The material below holds a span beginning at the line with "apply res_bind_Ok in Hp as ([] & H2" and ending at the line with "Hsc & _)%inspect_archive_Ok. exists xs.". Quote that span exactly, both ends included, and only that span.

*** Opening Source data ***

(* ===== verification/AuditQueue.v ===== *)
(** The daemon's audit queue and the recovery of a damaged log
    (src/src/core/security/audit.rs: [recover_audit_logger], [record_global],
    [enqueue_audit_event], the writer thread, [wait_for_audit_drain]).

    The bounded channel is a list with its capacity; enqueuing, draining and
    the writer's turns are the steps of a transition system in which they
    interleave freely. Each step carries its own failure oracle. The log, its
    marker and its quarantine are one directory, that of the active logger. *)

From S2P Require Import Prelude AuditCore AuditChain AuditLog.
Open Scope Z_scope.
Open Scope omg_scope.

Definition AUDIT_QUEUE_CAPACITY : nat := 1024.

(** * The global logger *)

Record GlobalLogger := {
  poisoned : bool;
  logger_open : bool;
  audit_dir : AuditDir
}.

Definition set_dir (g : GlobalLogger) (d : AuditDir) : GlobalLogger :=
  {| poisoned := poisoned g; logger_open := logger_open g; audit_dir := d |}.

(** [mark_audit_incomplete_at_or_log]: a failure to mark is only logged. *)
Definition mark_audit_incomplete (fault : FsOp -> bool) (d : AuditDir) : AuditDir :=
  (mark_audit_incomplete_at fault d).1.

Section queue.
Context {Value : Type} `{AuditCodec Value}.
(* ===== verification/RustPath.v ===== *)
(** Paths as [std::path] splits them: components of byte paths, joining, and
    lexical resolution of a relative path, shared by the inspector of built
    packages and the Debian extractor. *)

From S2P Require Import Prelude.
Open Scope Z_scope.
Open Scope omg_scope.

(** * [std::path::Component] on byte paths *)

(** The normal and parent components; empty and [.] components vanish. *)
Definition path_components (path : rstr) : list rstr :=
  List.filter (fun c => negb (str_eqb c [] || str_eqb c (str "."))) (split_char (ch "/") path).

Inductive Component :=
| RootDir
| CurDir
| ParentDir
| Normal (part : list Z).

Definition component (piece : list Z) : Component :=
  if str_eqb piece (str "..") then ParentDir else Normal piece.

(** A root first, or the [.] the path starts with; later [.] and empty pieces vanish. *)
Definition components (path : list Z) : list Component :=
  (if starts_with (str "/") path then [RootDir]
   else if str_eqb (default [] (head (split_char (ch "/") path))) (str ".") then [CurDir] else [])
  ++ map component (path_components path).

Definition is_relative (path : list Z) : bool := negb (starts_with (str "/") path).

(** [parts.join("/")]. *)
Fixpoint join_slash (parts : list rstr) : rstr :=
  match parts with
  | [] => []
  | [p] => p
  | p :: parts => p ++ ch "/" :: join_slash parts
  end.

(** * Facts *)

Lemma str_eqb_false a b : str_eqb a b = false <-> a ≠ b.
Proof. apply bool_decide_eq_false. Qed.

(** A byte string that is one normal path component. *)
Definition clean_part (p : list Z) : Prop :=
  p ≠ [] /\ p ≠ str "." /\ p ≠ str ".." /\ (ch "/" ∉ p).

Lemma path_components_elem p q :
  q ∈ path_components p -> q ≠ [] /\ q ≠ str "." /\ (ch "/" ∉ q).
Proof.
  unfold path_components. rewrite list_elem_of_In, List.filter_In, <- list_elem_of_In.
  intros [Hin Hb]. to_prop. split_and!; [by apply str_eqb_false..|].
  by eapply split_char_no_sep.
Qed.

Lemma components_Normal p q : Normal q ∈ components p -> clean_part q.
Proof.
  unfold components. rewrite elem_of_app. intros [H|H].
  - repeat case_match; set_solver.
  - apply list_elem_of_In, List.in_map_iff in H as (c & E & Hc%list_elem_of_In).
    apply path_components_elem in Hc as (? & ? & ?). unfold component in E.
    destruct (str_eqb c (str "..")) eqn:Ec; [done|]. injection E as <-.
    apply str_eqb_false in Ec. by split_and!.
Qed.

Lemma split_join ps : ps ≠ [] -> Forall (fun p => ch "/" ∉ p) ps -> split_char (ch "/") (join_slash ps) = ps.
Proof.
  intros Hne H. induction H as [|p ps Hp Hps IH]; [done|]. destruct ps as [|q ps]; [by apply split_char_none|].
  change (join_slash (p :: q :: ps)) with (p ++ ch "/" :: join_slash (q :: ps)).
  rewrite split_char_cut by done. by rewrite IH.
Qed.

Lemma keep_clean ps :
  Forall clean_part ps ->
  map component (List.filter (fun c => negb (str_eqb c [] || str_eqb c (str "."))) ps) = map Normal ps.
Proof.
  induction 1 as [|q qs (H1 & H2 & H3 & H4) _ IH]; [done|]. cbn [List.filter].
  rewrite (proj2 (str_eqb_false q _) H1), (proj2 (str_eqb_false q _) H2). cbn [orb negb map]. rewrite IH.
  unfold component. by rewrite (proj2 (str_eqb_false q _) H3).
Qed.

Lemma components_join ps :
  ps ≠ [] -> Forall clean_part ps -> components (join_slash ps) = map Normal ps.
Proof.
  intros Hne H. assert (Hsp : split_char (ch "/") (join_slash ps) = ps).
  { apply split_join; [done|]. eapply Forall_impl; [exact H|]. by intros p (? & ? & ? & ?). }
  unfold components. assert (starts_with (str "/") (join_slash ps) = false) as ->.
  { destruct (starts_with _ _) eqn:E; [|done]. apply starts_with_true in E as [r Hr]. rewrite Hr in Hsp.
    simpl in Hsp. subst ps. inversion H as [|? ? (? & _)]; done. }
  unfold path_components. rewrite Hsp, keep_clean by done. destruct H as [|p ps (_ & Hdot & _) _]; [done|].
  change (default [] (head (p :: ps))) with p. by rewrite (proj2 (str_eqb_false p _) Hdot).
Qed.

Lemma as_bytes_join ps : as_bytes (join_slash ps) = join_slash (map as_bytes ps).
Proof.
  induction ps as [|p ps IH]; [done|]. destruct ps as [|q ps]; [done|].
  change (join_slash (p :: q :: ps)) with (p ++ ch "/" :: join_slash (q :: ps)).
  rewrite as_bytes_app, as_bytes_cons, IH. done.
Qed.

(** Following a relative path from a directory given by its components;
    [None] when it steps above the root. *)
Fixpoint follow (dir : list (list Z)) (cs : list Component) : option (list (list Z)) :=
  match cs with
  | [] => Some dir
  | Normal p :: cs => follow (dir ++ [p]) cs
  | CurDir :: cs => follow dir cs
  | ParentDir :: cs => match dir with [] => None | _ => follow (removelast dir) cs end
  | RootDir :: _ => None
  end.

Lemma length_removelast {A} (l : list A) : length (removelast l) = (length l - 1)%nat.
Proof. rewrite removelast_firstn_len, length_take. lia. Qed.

*** Closing Source data ***
*** Opening Source data ***

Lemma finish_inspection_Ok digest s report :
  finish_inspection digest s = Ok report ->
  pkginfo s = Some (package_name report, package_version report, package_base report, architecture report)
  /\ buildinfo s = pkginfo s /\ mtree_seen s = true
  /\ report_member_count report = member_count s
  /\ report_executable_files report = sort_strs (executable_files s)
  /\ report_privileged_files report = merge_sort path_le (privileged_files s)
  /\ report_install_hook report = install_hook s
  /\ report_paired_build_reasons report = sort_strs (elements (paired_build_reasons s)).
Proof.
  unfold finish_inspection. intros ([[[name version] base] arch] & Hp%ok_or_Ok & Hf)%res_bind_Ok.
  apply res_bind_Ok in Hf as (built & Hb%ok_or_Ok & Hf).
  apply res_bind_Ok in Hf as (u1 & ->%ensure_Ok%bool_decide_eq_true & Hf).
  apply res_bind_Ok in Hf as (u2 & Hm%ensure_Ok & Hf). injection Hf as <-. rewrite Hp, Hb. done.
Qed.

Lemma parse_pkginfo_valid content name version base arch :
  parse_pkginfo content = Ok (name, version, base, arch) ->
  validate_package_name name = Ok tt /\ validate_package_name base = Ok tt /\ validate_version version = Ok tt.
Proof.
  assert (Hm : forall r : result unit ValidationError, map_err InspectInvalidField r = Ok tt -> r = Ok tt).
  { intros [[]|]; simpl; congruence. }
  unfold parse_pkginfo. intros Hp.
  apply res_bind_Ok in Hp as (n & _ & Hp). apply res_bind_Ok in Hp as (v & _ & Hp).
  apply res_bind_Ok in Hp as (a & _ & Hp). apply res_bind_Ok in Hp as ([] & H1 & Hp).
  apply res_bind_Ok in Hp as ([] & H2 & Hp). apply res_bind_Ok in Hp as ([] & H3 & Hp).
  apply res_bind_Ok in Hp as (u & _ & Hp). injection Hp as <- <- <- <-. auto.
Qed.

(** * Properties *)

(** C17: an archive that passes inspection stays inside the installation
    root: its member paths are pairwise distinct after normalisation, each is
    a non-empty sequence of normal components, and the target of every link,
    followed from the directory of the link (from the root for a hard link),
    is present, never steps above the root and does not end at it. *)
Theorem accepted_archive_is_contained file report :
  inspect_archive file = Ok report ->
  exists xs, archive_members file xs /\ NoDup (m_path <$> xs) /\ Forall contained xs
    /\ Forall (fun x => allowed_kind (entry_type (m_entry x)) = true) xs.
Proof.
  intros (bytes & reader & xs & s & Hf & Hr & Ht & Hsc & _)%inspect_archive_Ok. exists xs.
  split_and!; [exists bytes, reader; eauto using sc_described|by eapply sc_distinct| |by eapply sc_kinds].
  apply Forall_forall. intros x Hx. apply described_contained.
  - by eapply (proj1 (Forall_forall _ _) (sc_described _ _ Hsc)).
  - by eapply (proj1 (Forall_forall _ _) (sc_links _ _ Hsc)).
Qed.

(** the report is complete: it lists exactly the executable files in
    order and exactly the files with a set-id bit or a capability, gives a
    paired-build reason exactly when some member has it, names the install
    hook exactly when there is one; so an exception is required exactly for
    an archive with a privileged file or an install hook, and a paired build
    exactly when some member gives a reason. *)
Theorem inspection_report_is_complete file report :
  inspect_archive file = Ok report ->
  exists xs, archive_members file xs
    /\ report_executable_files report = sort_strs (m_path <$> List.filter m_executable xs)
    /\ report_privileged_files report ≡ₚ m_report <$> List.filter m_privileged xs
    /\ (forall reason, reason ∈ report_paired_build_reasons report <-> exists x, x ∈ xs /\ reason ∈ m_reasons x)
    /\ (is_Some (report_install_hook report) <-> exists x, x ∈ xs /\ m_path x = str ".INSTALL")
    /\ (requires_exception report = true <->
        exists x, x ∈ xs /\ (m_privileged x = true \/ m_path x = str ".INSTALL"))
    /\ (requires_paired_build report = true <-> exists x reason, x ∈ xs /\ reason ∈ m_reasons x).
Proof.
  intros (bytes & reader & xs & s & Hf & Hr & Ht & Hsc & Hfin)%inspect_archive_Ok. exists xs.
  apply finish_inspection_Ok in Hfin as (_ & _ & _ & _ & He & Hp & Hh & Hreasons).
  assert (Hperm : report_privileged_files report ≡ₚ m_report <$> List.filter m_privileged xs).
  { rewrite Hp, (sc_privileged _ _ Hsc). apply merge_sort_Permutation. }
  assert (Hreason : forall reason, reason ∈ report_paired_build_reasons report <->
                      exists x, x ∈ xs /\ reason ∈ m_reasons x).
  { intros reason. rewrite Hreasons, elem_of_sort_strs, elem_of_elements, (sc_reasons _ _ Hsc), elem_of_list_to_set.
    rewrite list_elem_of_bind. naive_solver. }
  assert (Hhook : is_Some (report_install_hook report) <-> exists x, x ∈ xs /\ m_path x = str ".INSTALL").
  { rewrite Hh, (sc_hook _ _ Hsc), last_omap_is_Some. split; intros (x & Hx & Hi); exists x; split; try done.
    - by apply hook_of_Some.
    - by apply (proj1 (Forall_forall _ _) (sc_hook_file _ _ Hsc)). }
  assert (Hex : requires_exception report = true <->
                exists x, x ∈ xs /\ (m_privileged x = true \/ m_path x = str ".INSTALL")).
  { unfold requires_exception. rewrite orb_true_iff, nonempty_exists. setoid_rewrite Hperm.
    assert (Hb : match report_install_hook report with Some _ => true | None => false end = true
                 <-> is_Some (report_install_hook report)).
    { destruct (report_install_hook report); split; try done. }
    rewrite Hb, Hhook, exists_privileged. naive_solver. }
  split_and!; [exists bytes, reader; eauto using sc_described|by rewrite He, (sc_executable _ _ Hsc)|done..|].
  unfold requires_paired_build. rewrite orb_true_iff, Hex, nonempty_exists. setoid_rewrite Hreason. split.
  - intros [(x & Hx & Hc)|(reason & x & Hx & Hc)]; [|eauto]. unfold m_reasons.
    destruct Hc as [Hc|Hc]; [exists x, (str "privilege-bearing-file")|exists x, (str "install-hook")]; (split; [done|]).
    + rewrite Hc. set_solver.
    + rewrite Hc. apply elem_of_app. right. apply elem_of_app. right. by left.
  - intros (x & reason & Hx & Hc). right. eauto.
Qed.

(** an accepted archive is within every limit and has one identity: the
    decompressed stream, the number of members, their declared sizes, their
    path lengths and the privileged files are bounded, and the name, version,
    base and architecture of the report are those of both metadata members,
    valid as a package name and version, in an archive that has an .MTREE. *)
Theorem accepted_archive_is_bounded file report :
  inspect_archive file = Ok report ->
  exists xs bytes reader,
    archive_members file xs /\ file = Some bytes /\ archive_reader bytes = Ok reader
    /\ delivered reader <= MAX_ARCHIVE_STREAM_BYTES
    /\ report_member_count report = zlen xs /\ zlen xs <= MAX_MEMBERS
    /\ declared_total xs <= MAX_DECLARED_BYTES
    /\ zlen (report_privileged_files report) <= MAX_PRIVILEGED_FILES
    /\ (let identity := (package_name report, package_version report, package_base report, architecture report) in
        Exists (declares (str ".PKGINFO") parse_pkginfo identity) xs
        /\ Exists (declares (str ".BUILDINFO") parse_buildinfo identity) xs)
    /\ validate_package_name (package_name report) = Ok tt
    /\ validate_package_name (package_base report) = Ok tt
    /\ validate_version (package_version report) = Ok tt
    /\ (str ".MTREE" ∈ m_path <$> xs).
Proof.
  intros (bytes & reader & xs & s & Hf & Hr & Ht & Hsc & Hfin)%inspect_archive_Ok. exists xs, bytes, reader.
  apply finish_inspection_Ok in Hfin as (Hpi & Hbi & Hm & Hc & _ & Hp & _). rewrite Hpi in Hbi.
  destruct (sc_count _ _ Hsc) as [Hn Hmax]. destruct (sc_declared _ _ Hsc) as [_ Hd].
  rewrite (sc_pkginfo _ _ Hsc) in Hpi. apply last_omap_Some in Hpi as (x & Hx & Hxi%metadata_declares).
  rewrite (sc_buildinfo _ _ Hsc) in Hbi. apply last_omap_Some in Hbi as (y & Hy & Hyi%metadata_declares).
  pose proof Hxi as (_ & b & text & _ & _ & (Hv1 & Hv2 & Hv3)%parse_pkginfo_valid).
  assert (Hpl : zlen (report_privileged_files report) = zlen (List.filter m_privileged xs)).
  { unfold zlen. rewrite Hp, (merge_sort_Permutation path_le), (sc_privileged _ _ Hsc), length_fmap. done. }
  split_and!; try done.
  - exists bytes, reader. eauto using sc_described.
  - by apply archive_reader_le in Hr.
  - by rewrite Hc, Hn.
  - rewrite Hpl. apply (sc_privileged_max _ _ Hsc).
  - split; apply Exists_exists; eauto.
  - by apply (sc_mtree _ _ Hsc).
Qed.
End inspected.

*** Closing Source data ***

Answer.
  apply res_bind_Ok in Hp as ([] & H2 & Hp). apply res_bind_Ok in Hp as ([] & H3 & Hp).
  apply res_bind_Ok in Hp as (u & _ & Hp). injection Hp as <- <- <- <-. auto.
Qed.

(** * Properties *)

(** C17: an archive that passes inspection stays inside the installation
    root: its member paths are pairwise distinct after normalisation, each is
    a non-empty sequence of normal components, and the target of every link,
    followed from the directory of the link (from the root for a hard link),
    is present, never steps above the root and does not end at it. *)
Theorem accepted_archive_is_contained file report :
  inspect_archive file = Ok report ->
  exists xs, archive_members file xs /\ NoDup (m_path <$> xs) /\ Forall contained xs
    /\ Forall (fun x => allowed_kind (entry_type (m_entry x)) = true) xs.
Proof.
  intros (bytes & reader & xs & s & Hf & Hr & Ht & Hsc & _)%inspect_archive_Ok. exists xs.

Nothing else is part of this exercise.